Capacity planning is critical for a business to meet current and future demand—and having the required resources to stay up and running.

For IT professionals, though, the process gets complicated when their business requires an emerging technology like AI—and the unpredictable, compute-intensive hardware essentials to run it effectively.

Traditional capacity planning—for example, at a manufacturing plant—may call for business leaders to calculate if they have enough machinery, employees, and operating time to get their current and prospective work done. The process frequently involves phases like a self-assessment of resources, forecasting of needs, and identification of constraints.

IT pros have to plan for capacity, too, and understand the organization’s required infrastructure and how its services and components (like networks, servers, databases, and hardware) can handle expected and unexpected workloads.

The cloud put a different spin on capacity planning, as it gave companies the option to add data-center and server resources—including storage and compute—quickly and on-demand. Companies, in effect, handed much of the capacity problem to cloud providers and focused less on their own hosted hardware, like data centers and servers.
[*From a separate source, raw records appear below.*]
(* ===== verification/Volumes.v ===== *)
(** * Pod volumes (poc/agent/volumes.go, [resolveVolumes] in poc/agent/main.go)

    [resolveVolumes] turns a pod's volumes and mounts into the harness's
    [--volume] arguments and each container's mount plan; configMap and secret
    volumes are written to host files by [writeVolumeKeys]. The host's files
    are a map from paths to contents and permissions; which host operations
    fail (what a failing one leaves of its own file is not modelled), the umask
    and what the apiserver answers are parameters ([io_err], [stat_dir], [get_data]). Effects that
    precede an error stay, so a run returns the host state with the result.
    [range_data] is the order in which a Go map is ranged over. *)
From S2P Require Import Prelude GoStrings Pod PodLifecycle.

(** ** Host operations *)

Record host := Host { h_files : gmap string (bytes * Z) }.

Inductive op := OpRemoveAll (p : string) | OpMkdirAll (p : string) | OpWriteFile (p : string).

Inductive api_error := NotFound | OtherError (e : string).

(** State and error: what happened to the host stays. *)
Notation hostM := (stM host string).
Definition fail {A} (e : string) : hostM A := st_fail e.

Fixpoint mapM_ {A} (f : A -> hostM ()) (l : list A) : hostM () :=
  match l with
  | [] => mret ()
  | x :: l' => f x ≫= fun _ => mapM_ f l'
  end.

Section Volumes.
(** The errors of the host's operations, and the process's umask. *)
Context (io_err : host -> op -> option string) (umask : Z).
Context (stat_dir : string -> bool).
Context (range_data : gmap string bytes -> list (string * bytes)).
(** The apiserver: whether there is a client, and an object's [Data] and
    [BinaryData] (a secret has only [Data]). *)
Context (client : bool).
Context (get_data : bool -> string -> string -> api_error + gmap string bytes * gmap string bytes).

Definition try_op (o : op) (f : host -> host) : hostM () := fun h =>
  match io_err h o with Some e => (h, Err e) | None => (f h, Ok ()) end.

Definition RemoveAll (p : string) : hostM () :=
  try_op (OpRemoveAll p) (fun h => Host (filter (fun kv => ~ (kv.1 = p \/ HasPrefix kv.1 (p +:+ "/") = true)) (h_files h))).
Definition MkdirAll (p : string) : hostM () := try_op (OpMkdirAll p) id.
With AI pushing compute demand across industries, capacity planning has become more complex again:

  • Training and serving large language models (LLMs) require fast-calculating graphics processing units (GPUs) that can prove expensive to source.
  • Organizations may have to decide on which jobs require a sophisticated, costlier model, and which ones require cheaper, basic LLMs.
  • Migrating data sets into cloud environments for AI processing has its costs and requires ample storage.
  • Overprovisioning wastes money, and AI tool usage has led to unpredictable token usage and costs.

Capacity planning now includes understanding AI adoption patterns and asking new questions like: Do we have the necessary resources to integrate automation into our workflows, including the right models and the most cost-effective use of tokens?